É isto que importaria impedir. A “corrida de cavalos” fará sempre parte do interesse e do “picante” das sondagens, não tenhamos ilusões. Mas nas sondagens que já se fazem em Portugal, há muitos outros dados e factos sobre o eleitorado e a opinião pública que não são suficientemente valorizados por quem as encomenda e, assim, permanecem ocultos para todos. Não sendo susceptíveis de serem usados para ganho político imediato, são apesar disso muito relevantes. E como espero ter mostrado com os exemplos anteriores, há muitas coisas que não são perguntadas e analisadas que o poderiam ser, sem grandes custos acrescidos.
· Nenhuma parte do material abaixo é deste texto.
(** The text of a non-negative integer, with or without a minus sign
    before it, reads as that integer. *)
Lemma float_of_digits n (neg : bool) :
  0 <= n ->
  PyFloat.of_string (if neg then String "-" (digits n) else digits n)
  = Some (PyFloat.of_decimal neg n 0).
Proof.
  intros H. pose proof (digits_chars n) as A.
  assert (Ne : digits n <> EmptyString)
    by (unfold digits; apply digits_of_pos_nonempty; lia).
  destruct (scan_digits_digits n 0 H) as (d & Dp & Sc).
  destruct (digits n) as [|c s] eqn:D; [now destruct Ne|].
  assert (C : is_digit c = true) by (cbn in A; now apply andb_prop in A).
  destruct (digit_facts c C) as (U & _ & S & L & Nm & Np & Ni & Nn).
  unfold PyFloat.of_string.
  assert (E1 : PyFloat.drop_underscores Ascii.zero
                 (if neg then String "-" (String c s) else String c s)
               = Some (if neg then String "-" (String c s) else String c s)).
  { destruct neg.
    - change (PyFloat.drop_underscores Ascii.zero (String "-" (String c s)))
        with (option_map (String "-")
                (PyFloat.drop_underscores "-" (String c s))).
      now rewrite (drop_underscores_digits (String c s) "-" A eq_refl).
    - apply drop_underscores_digits; [exact A|reflexivity]. }
  rewrite E1.
  assert (E2 : PyFloat.scan_sign
                 (PyFloat.lskip (PyFloat.rskip
                    (if neg then String "-" (String c s) else String c s)))
               = (neg, String c s)).
  { destruct neg.
    - rewrite rskip_cons by reflexivity. rewrite (rskip_digits _ A). reflexivity.
    - rewrite (rskip_digits _ A). cbn [PyFloat.lskip]. rewrite S.
      unfold PyFloat.scan_sign.
      destruct c as [[] [] [] [] [] [] [] []]; try reflexivity;
        solve [now destruct Nm | now destruct Np]. }
  rewrite E2. cbn [lower]. rewrite L.
  assert (E3 : String.eqb (String c (lower s)) "inf" = false
               /\ String.eqb (String c (lower s)) "infinity" = false
               /\ String.eqb (String c (lower s)) "nan" = false).
  { cbn [String.eqb].
    destruct (Ascii.eqb_spec c "i") as [X|_]; [now destruct Ni|].
    destruct (Ascii.eqb_spec c "n") as [X|_]; [now destruct Nn|]. now repeat split. }
  destruct E3 as (-> & -> & ->). cbn [orb].
  unfold PyFloat.scan_decimal. rewrite Sc. cbn [PyFloat.scan_exponent].
  replace (0 <? 0 + d + 0) with true by (symmetry; apply Z.ltb_lt; lia).
  now rewrite Z.sub_0_r.
Qed.

(** X25.  An integer cell of a currency column goes through the text
    [str] makes of it and comes out as the float read from its decimal
    digits, with its sign: printing and reading back loses nothing but
    what binary64 cannot hold. *)
Theorem integer_cell_as_float (n : Z) :
  PyFloat.of_string (clean_number (CInt n))
  = Some (PyFloat.of_decimal (n <? 0) (Z.abs n) 0).
Proof.
  unfold clean_number. cbn [py_str]. unfold of_int.
  destruct (Z.ltb_spec n 0) as [N|N].
  - cbn [remove_char]. cbn [Ascii.eqb Bool.eqb].
    rewrite (remove_commas_digits _ (digits_chars _)).
    rewrite (float_of_digits (- n) true) by lia. now rewrite Z.abs_neq by lia.
  - rewrite (remove_commas_digits _ (digits_chars _)).
    rewrite (float_of_digits n false) by lia. now rewrite Z.abs_eq by lia.
Qed.

End CurrencyLaws.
Bastaria um pouco de imaginação, atenção e saber. Teríamos assim uma visão mais profunda do que pensam e querem os eleitores portugueses, daquilo que os une e os divide, e porquê. E uma visão mais profunda do que são as sondagens e para que servem. Se as sondagens podem fazer qualquer coisa de positivo pela democracia, será mais por aqui do que pela obsessão exclusiva com as intenções de voto ou com os termómetros de popularidade.

 

Pedro Magalhães é investigador do Instituto de Ciências Sociais da Universidade de Lisboa e Director Científico da Fundação Francisco Manuel dos Santos. Faz investigação da área do comportamento eleitoral e da opinião pública, e foi director do Centro de Sondagens e Estudos de Opinião da Universidade Católica até 2009. Autor do livro Sondagens, Eleições e Opinião Pública.